Es ist das Land der nackten Marmorjungen

Etwas, in dem wir nicht viel sehen

Winston-Salem

Das ist das Land der Cords.

Ist es? Ist es das Land der Cordhosen? Doch der 20-jährige Fabrizio präsentiert sich kindlich, wie Clara. Da er sich ihres wahren geistigen Alters nicht bewusst ist, befürchtet er, dass sie einen kleinen Jungen wie ihn niemals lieben wird. Light in the Piazza ist alles andere als ein Musical für Erwachsene.

Fabrizio seufzt, geht die atemlose Regieanweisung. Er hat wirklichen, ständigen, sich verschlimmernden und unstillbaren Schmerz, den Schmerz der Liebe. Und so singt er in unversöhnlichem Italienisch:

klar

klar

Clara, mein Licht, mein Herz.

In Light in the Piazza gibt es keine Übertitel. Für Leser, deren Italienisch etwas eingerostet ist, übersetze ich:

klar

klar

Clara, mein Licht, mein Herz.

o Clara

Sie hat kein Kind geliebt

Kann einen kleinen Jungen nicht lieben.

o Clara

Sie wird keinen kleinen Jungen lieben

Sie kann einen kleinen Jungen nicht lieben.

Jetzt wissen Sie, warum sie keine Übertitel haben.

Es reicht, wenn die Lieder auf Italienisch klingen – kommen Sie si dice auf Englisch? – sehr italienisch. Auch werden die Dinge - ewig romantische, dämliche Dinge - durch das Geplapper gebrochenen Englisches nicht verbessert, wenn alles nach Pizzakuchen klingt.

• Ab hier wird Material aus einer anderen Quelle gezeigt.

(* ================================================================= *)
(** ** Entities consumed by the router *)

Record Currency : Type := mkCurrency {
  isNative : bool
}.

Record Token : Type := mkToken {
  address : string
}.

(** [CurrencyAmount] extends [Fraction] with a currency.  The SDK core
    refuses an amount whose quotient is undefined (zero denominator) or
    exceeds 2^256 - 1; these bounds are assumed where a property needs them
    and are not part of the record. *)
Record CurrencyAmount : Type := mkCurrencyAmount {
  currency : Currency;
  fraction : Fraction
}.

Coercion fraction : CurrencyAmount >-> Fraction.

(** [MaxUint256] of the SDK core: 2^256 - 1. *)
Definition MaxUint256 : Z :=
  115792089237316195423570985008687907853269984665640564039457584007913129639935.

(** What the constructor of [CurrencyAmount] does with a numerator and a
    denominator: it takes the quotient (a zero denominator throws there) and
    requires it to be at most [MaxUint256] ([invariant(..., 'AMOUNT')]).  The
    currency is carried along unchanged and is left out. *)
Definition currencyAmountOf (f : Fraction) : result Fraction :=
  q <- quotient f ;;
  invariant (q <=? MaxUint256) "AMOUNT" ;;;
  Ok f.

(** [multiply] and [divide] of [CurrencyAmount]: the operation of [Fraction],
    then a new [CurrencyAmount] from the resulting numerator and
    denominator. *)
Definition amountMultiply (amount other : Fraction) : result Fraction :=
  currencyAmountOf (multiply amount other).

Definition amountDivide (amount other : Fraction) : result Fraction :=
  currencyAmountOf (divide amount other).

(** The reserves of a [Pair] are currency amounts too; the router reads
    their fraction only, and multiplies them with [amountMultiply]. *)
Record Pair : Type := mkPair {
  token0 : Token;
  token1 : Token;
  reserve0 : Fraction;
  reserve1 : Fraction
}.

Inductive TradeType : Type := EXACT_INPUT | EXACT_OUTPUT.

(** Modelled from the spec: the [Trade] entity ([entities], not among the
    sources) as the opaque provider the router reads: the two currency
    amounts, the trade type, the route's token path, and the
    slippage-adjusted maximum input / minimum output for a given tolerance. *)
Record Trade : Type := mkTrade {
  inputAmount : CurrencyAmount;
  outputAmount : CurrencyAmount;
  tradeType : TradeType;
  route_path : list Token;
  maximumAmountIn : Fraction -> CurrencyAmount;
  minimumAmountOut : Fraction -> CurrencyAmount
}.

(** [TradeOptions | TradeOptionsDeadline]: the test ['ttl' in options] tells
    the two shapes apart.  Both fields are numbers of seconds; whole numbers
    only are represented. *)
Inductive Expiry : Type :=
| Ttl (ttl : Z)
| Deadline (deadline : Z).

Record TradeOptions : Type := mkTradeOptions {
  allowedSlippage : Fraction;
  expiry : Expiry;
  recipient : string;
  feeOnTransfer : option bool
}.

Ja, es ist wahr. Clara eeza – wie sagst du das? Und so unschuldig! Danke, kein Problem. Sie sind willkommen, Ma'am. Wie geht es dir? Einen schönen Tag noch. Du magst Cappuccino mit Zucker? Exzellent! Ich mag Rotwein. Möchten Sie mit mir spazieren gehen? Que Sera, Sera! Doris Day, das ist schön! Schönes Amerika! Le chat est sur la table. Winston-Salem eez Land aus Cord. Ja gut! Haben Sie Ihr Hörgerät schon ausgeschaltet? Wir können nicht auf morgen warten. Morgen muss eet jetzt sein. Ja, ich mag Gucci auch. Biegen Sie bei Ferragamo links ab. Hallo!

Wie dem auch sei, Bartlett Shers Inszenierung ist mit Michael Yeargans einladenden, schmelzenden Innenhöfen und Catherine Zubers stilvollen 50er-Jahren-Kostümen äußerst elegant. Das Stück wird von allen gut gesungen, und es gibt eine besonders schöne zentrale Darbietung von der zurückhaltenden und mitfühlenden Victoria Clark als Mrs. Johnson.

Aber in ihren verwirrten Bemühungen, den wahren Zustand ihrer Tochter aus Gründen der romantischen Jugendliebe zu übersehen, ist Mrs. Johnson selbst eine törichte Frau. Adam Guettels Sondheimean Light in the Piazza ist nicht wirklich neu, schon gar nicht modern. Es ist so alt wie die beruhigenden Frauenromane der Generation unserer Großeltern. Es reizt uns nicht. Es verspricht immer wieder, uns zu bewegen. Es ist Seife.